What you need to do:
Begin with the first line of the entries below and reproduce each line exactly, ending with the line that holds "assert (Habs : (i, pn)".

(Recorded data)
Lemma make_room_exact lim a :
  exact a -> PAGE_SIZE * (Z.of_nat (length (Lru.order a)) + 1) < u64_modulus ->
  exact (Lru.make_room lim a) /\ (length (Lru.order (Lru.make_room lim a)) <= length (Lru.order a))%nat.
Proof.
  intros [Hk Hc] Hb. unfold Lru.make_room. case_if; [|by split].
  destruct (Lru.evict (Lru.order a)) as [l'|] eqn:He; [|by split].
  destruct (evict_exact _ _ Hk He) as [Hk' Hl']. split; [|cbn; lia]. split; [done|]. cbn. rewrite Hc, <- Hl'.
  rewrite wrap64_small; unfold is_u64, PAGE_SIZE, u64_modulus in *; lia.
Qed.

Lemma step_exact lim a o :
  exact a -> fresh_op a o -> PAGE_SIZE * (Z.of_nat (length (Lru.order a)) + 1) < u64_modulus ->
  exact (Lru.step lim a o).2 /\ (length (Lru.order (Lru.step lim a o).2) <= S (length (Lru.order a)))%nat.
Proof.
  intros Ha Hf Hb. destruct o as [i off buf size|i pn d size|i pn| |i]; cbn [Lru.step] in *.
  - destruct (Lru.find_page (Lru.order a) (i, off / PAGE_SIZE)) as [p|] eqn:Hp; cbn; [|by split; [|lia]].
    destruct Ha as [Hk Hc].
    assert (Hin : (i, off / PAGE_SIZE) ∈ (Lru.order a).*1).
    { destruct (decide ((i, off / PAGE_SIZE) ∈ (Lru.order a).*1)) as [|Hn]; [done|]. apply find_page_None in Hn. congruence. }
    pose proof (without_present _ _ Hk Hin) as Hl.
    assert (E : length (Lru.use (Lru.order a) (i, off / PAGE_SIZE) p) = length (Lru.order a)).
    { unfold Lru.use. rewrite length_app. cbn. lia. }
    rewrite E. split; [|lia]. split; cbn; [by apply use_NoDup | by rewrite E].
  - destruct (make_room_exact lim a Ha Hb) as [[Hk Hc] Hl]. cbn.
    assert (Habs : (i, pn) ∉ (Lru.order (Lru.make_room lim a)).*1).
    { apply find_page_None in Hf. intros Hin. apply Hf. unfold Lru.make_room in Hin. case_if_in Hin; [|done].
      destruct (Lru.evict (Lru.order a)) as [l'|] eqn:He; [|done]. unfold Lru.evict in He.
      destruct (head _); [|done]. injection He as <-. cbn in Hin.
      apply list_elem_of_fmap in Hin as (y & -> & [_ Hy]%list_elem_of_filter). by apply list_elem_of_fmap_2. }
    assert (E : length (Lru.use (Lru.order (Lru.make_room lim a)) (i, pn) (d, false)) = S (length (Lru.order (Lru.make_room lim a)))).
    { unfold Lru.use. rewrite without_absent by done. rewrite length_app. cbn. lia. }
    rewrite E. split; [|lia]. split; cbn; [by apply use_NoDup|]. rewrite E, Hc, wrap64_small; unfold is_u64, PAGE_SIZE, u64_modulus in *; lia.
  - destruct Ha as [Hk Hc]. cbn. rewrite length_fmap. split; [|lia]. split; cbn; [|by rewrite length_fmap].
    rewrite <- list_fmap_compose. erewrite list_fmap_ext; [exact Hk|]. intros j x _. cbn. by case_decide.
  - destruct Ha as [Hk Hc]. cbn. rewrite length_fmap. split; [|lia]. split; cbn; [|by rewrite length_fmap].
    by rewrite <- list_fmap_compose.
  - destruct Ha as [Hk Hc]. cbn. pose proof (length_filter (fun x : key * Lru.page => ~ x.1.1 = i) (Lru.order a)) as Hl.
    split; [|lia]. split; cbn; [by apply filter_keys_NoDup|]. rewrite Hc, wrap64_small; unfold is_u64, PAGE_SIZE, u64_modulus in *; lia.
Qed.

Definition clean (a : Lru.lru) : Prop := forall x, x ∈ Lru.order a -> x.2.2 = false.

Lemma filter_clean a (P : key * Lru.page -> Prop) `{forall x, Decision (P x)} n : clean a -> clean (Lru.mkLru (filter P (Lru.order a)) n).
Proof. intros Ha x [_ Hx]%list_elem_of_filter. by apply Ha. Qed.

Lemma use_clean a k d n : clean a -> clean (Lru.mkLru (Lru.use (Lru.order a) k (d, false)) n).
Proof.
  intros Ha x [[_ Hx]%list_elem_of_filter | ->%list_elem_of_singleton]%elem_of_app; [by apply Ha | done].
Qed.

Lemma make_room_clean lim a :
  exact a -> clean a -> PAGE_SIZE <= lim -> Lru.counted a <= lim -> PAGE_SIZE * (Z.of_nat (length (Lru.order a)) + 1) < u64_modulus ->
  clean (Lru.make_room lim a) /\ Lru.counted (Lru.make_room lim a) + PAGE_SIZE <= lim.
Proof.
  intros [Hk Hc] Ha Hp Hl Hb. unfold Lru.make_room.
  assert (E : Lru.counted a +w PAGE_SIZE = Lru.counted a + PAGE_SIZE).
  { apply wrap64_small. unfold is_u64, PAGE_SIZE, u64_modulus in *. lia. }
  rewrite E. case_if; [|split; [done | lia]].
  unfold Lru.evict. destruct (Lru.order a) as [|x l] eqn:Ho; [unfold PAGE_SIZE in *; cbn in *; lia|].
  rewrite filter_cons. assert (Hx : x.2.2 = false) by (apply Ha; rewrite Ho; apply list_elem_of_here).
  destruct (decide (x.2.2 = false)); [|congruence]. cbn [head]. split.
  - unfold Lru.without. rewrite <- Ho. by apply (filter_clean a).
  - cbn [Lru.counted]. cbn [length] in *. rewrite wrap64_small; unfold is_u64, PAGE_SIZE, u64_modulus in *; lia.
Qed.

Lemma find_page_in l k p : Lru.find_page l k = Some p -> (k, p) ∈ l.
Proof.
  unfold Lru.find_page. intros (x & Hx & ->)%fmap_Some. destruct (filter _ l) as [|y f] eqn:Hf; [done|]. injection Hx as ->.
  assert (Hin : x ∈ filter (fun x : key * Lru.page => x.1 = k) l) by (rewrite Hf; apply list_elem_of_here).
  apply list_elem_of_filter in Hin as [<- Hin]. by destruct x.
Qed.

Lemma step_clean lim a o :
  exact a -> fresh_op a o -> clean a -> marks o = false -> PAGE_SIZE <= lim -> Lru.counted a <= lim ->
  PAGE_SIZE * (Z.of_nat (length (Lru.order a)) + 1) < u64_modulus ->
  clean (Lru.step lim a o).2 /\ Lru.counted (Lru.step lim a o).2 <= lim.
Proof.
  intros Ha Hf Hcl Hm Hp Hl Hb. pose proof (step_exact lim a o Ha Hf Hb) as [He _].
  destruct o as [i off buf size|i pn d size|i pn| |i]; cbn [Lru.step] in *; [| |done| |].
  - destruct (Lru.find_page (Lru.order a) (i, off / PAGE_SIZE)) as [[d b]|] eqn:Hpg; cbn; [|done].
    apply find_page_in in Hpg. pose proof (Hcl _ Hpg) as Hb'. cbn in Hb'. subst b. split; [by apply use_clean | done].
  - destruct (make_room_clean lim a) as [H1 H2]; [done..|]. cbn. split; [by apply use_clean|].
    destruct He as [_ He]. cbn in He. destruct (make_room_exact lim a Ha Hb) as [[_ Hc] Hlen]. 
    rewrite wrap64_small; [done|]. unfold is_u64, PAGE_SIZE, u64_modulus in *. lia.
  - split; [|done]. intros x (y & -> & _)%list_elem_of_fmap. done.
  - split; [by apply filter_clean|]. destruct He as [_ He]. cbn in He. cbn. rewrite He.
    pose proof (length_filter (fun x : key * Lru.page => ~ x.1.1 = i) (Lru.order a)). destruct Ha as [_ Hc].
    unfold PAGE_SIZE in *. lia.
Qed.

Lemma run_exact lim ops a :
  exact a -> fresh_run lim a ops -> PAGE_SIZE * (Z.of_nat (length (Lru.order a)) + Z.of_nat (length ops)) < u64_modulus ->
  exact (Lru.run lim a ops).2 /\
  (forallb (fun o => negb (marks o)) ops = true -> clean a -> PAGE_SIZE <= lim -> Lru.counted a <= lim ->
   Lru.counted (Lru.run lim a ops).2 <= lim).
Proof.
  revert a. induction ops as [|o ops IH]; intros a Ha Hf Hb; cbn [Lru.run forallb].
  { split; [done|]. by intros. }
  destruct Hf as [Hf Hfr]. cbn [length] in Hb.
  assert (Hb1 : PAGE_SIZE * (Z.of_nat (length (Lru.order a)) + 1) < u64_modulus) by (unfold PAGE_SIZE in *; lia).
  destruct (step_exact lim a o Ha Hf Hb1) as [Ha1 Hl1].
  pose proof (fun H1 H2 H3 H4 => step_clean lim a o Ha Hf H1 H2 H3 H4 Hb1) as Hcl.
  destruct (Lru.step lim a o) as [r a1]. cbn [snd] in *.
  destruct (IH a1 Ha1 Hfr) as [He Hc]; [unfold PAGE_SIZE in *; lia|].
  destruct (Lru.run lim a1 ops) as [rs a2]. cbn [snd] in *. split; [done|].
  intros [Hm Hms]%andb_true_iff Hca Hp Hl. apply negb_true_iff in Hm. destruct (Hcl Hca Hm Hp Hl) as [Hca1 Hl1']. by apply Hc.
Qed.

(** ** The properties *)

(** C40: the page cache is a list of pages in the order of their last use: a run of
    its operations answers what the list answers (the bytes last inserted, hit or
    miss), and the page evicted for a new one is the least recently used of those
    that need no write-back. *)
Theorem page_cache_refines_lru (lim : Z) (ops : list Lru.op) :
  Z.of_nat (length ops) <= u64_max ->
  exists c, cache_run (cache_new lim) ops = Some ((Lru.run lim (Lru.mkLru [] 0) ops).1, c) /\
    refines c (Lru.run lim (Lru.mkLru [] 0) ops).2.
Proof.
  intros H. destruct (run_refines ops (cache_new lim) _ (refines_new lim)) as (c & E & Hr & _); [done|].
  by exists c.
Qed.

(** [sync_all] hands every dirty page to the device exactly once and leaves the
    cache with the same bytes and no dirty page. *)
Theorem sync_all_writes_back {W} (writer : W -> Z -> Z -> list Z -> result unit unit * W) (w : W) (lim : Z) (ops : list Lru.op) rs c :
  (forall w i off d, (writer w i off d).1 = Ok tt) ->
  Z.of_nat (length ops) <= u64_max ->
  cache_run (cache_new lim) ops = Some (rs, c) ->
  exists c' l, sync_all c writer w = (Ok (wrap64 (Z.of_nat (length l))), (c', device writer w l)) /\
    NoDup (page_key <$> l) /\
    (forall i p, (i, p) ∈ l <-> cached c (i, page_num p) = Some p /\ dirty p = true) /\
    (forall k, data <$> cached c' k = data <$> cached c k) /\
    forall k p, cached c' k = Some p -> dirty p = false.
Proof.
  intros Hw Hl Hrun. destruct (run_refines ops (cache_new lim) _ (refines_new lim)) as (c0 & E & (l & H & _) & _); [done|].
  rewrite Hrun in E. injection E as _ <-.
  destruct (sync_all_spec writer Hw c l w H) as (c' & E & Hc & _). exists c', (dirty_list (entries (files c))).
  split; [exact E|]. split; [by apply (dirty_list_NoDup c l)|]. split; [intros i p; by apply (dirty_list_exact c l)|].
  split; intros k; [|intros p]; rewrite Hc; destruct (cached c k) as [q|]; cbn; try done.
  - unfold written_back. by destruct (dirty q).
  - intros [= <-]. unfold written_back. by destruct (dirty q) eqn:Hd.
Qed.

Your solution:
Lemma make_room_exact lim a :
  exact a -> PAGE_SIZE * (Z.of_nat (length (Lru.order a)) + 1) < u64_modulus ->
  exact (Lru.make_room lim a) /\ (length (Lru.order (Lru.make_room lim a)) <= length (Lru.order a))%nat.
Proof.
  intros [Hk Hc] Hb. unfold Lru.make_room. case_if; [|by split].
  destruct (Lru.evict (Lru.order a)) as [l'|] eqn:He; [|by split].
  destruct (evict_exact _ _ Hk He) as [Hk' Hl']. split; [|cbn; lia]. split; [done|]. cbn. rewrite Hc, <- Hl'.
  rewrite wrap64_small; unfold is_u64, PAGE_SIZE, u64_modulus in *; lia.
Qed.

Lemma step_exact lim a o :
  exact a -> fresh_op a o -> PAGE_SIZE * (Z.of_nat (length (Lru.order a)) + 1) < u64_modulus ->
  exact (Lru.step lim a o).2 /\ (length (Lru.order (Lru.step lim a o).2) <= S (length (Lru.order a)))%nat.
Proof.
  intros Ha Hf Hb. destruct o as [i off buf size|i pn d size|i pn| |i]; cbn [Lru.step] in *.
  - destruct (Lru.find_page (Lru.order a) (i, off / PAGE_SIZE)) as [p|] eqn:Hp; cbn; [|by split; [|lia]].
    destruct Ha as [Hk Hc].
    assert (Hin : (i, off / PAGE_SIZE) ∈ (Lru.order a).*1).
    { destruct (decide ((i, off / PAGE_SIZE) ∈ (Lru.order a).*1)) as [|Hn]; [done|]. apply find_page_None in Hn. congruence. }
    pose proof (without_present _ _ Hk Hin) as Hl.
    assert (E : length (Lru.use (Lru.order a) (i, off / PAGE_SIZE) p) = length (Lru.order a)).
    { unfold Lru.use. rewrite length_app. cbn. lia. }
    rewrite E. split; [|lia]. split; cbn; [by apply use_NoDup | by rewrite E].
  - destruct (make_room_exact lim a Ha Hb) as [[Hk Hc] Hl]. cbn.
    assert (Habs : (i, pn) ∉ (Lru.order (Lru.make_room lim a)).*1).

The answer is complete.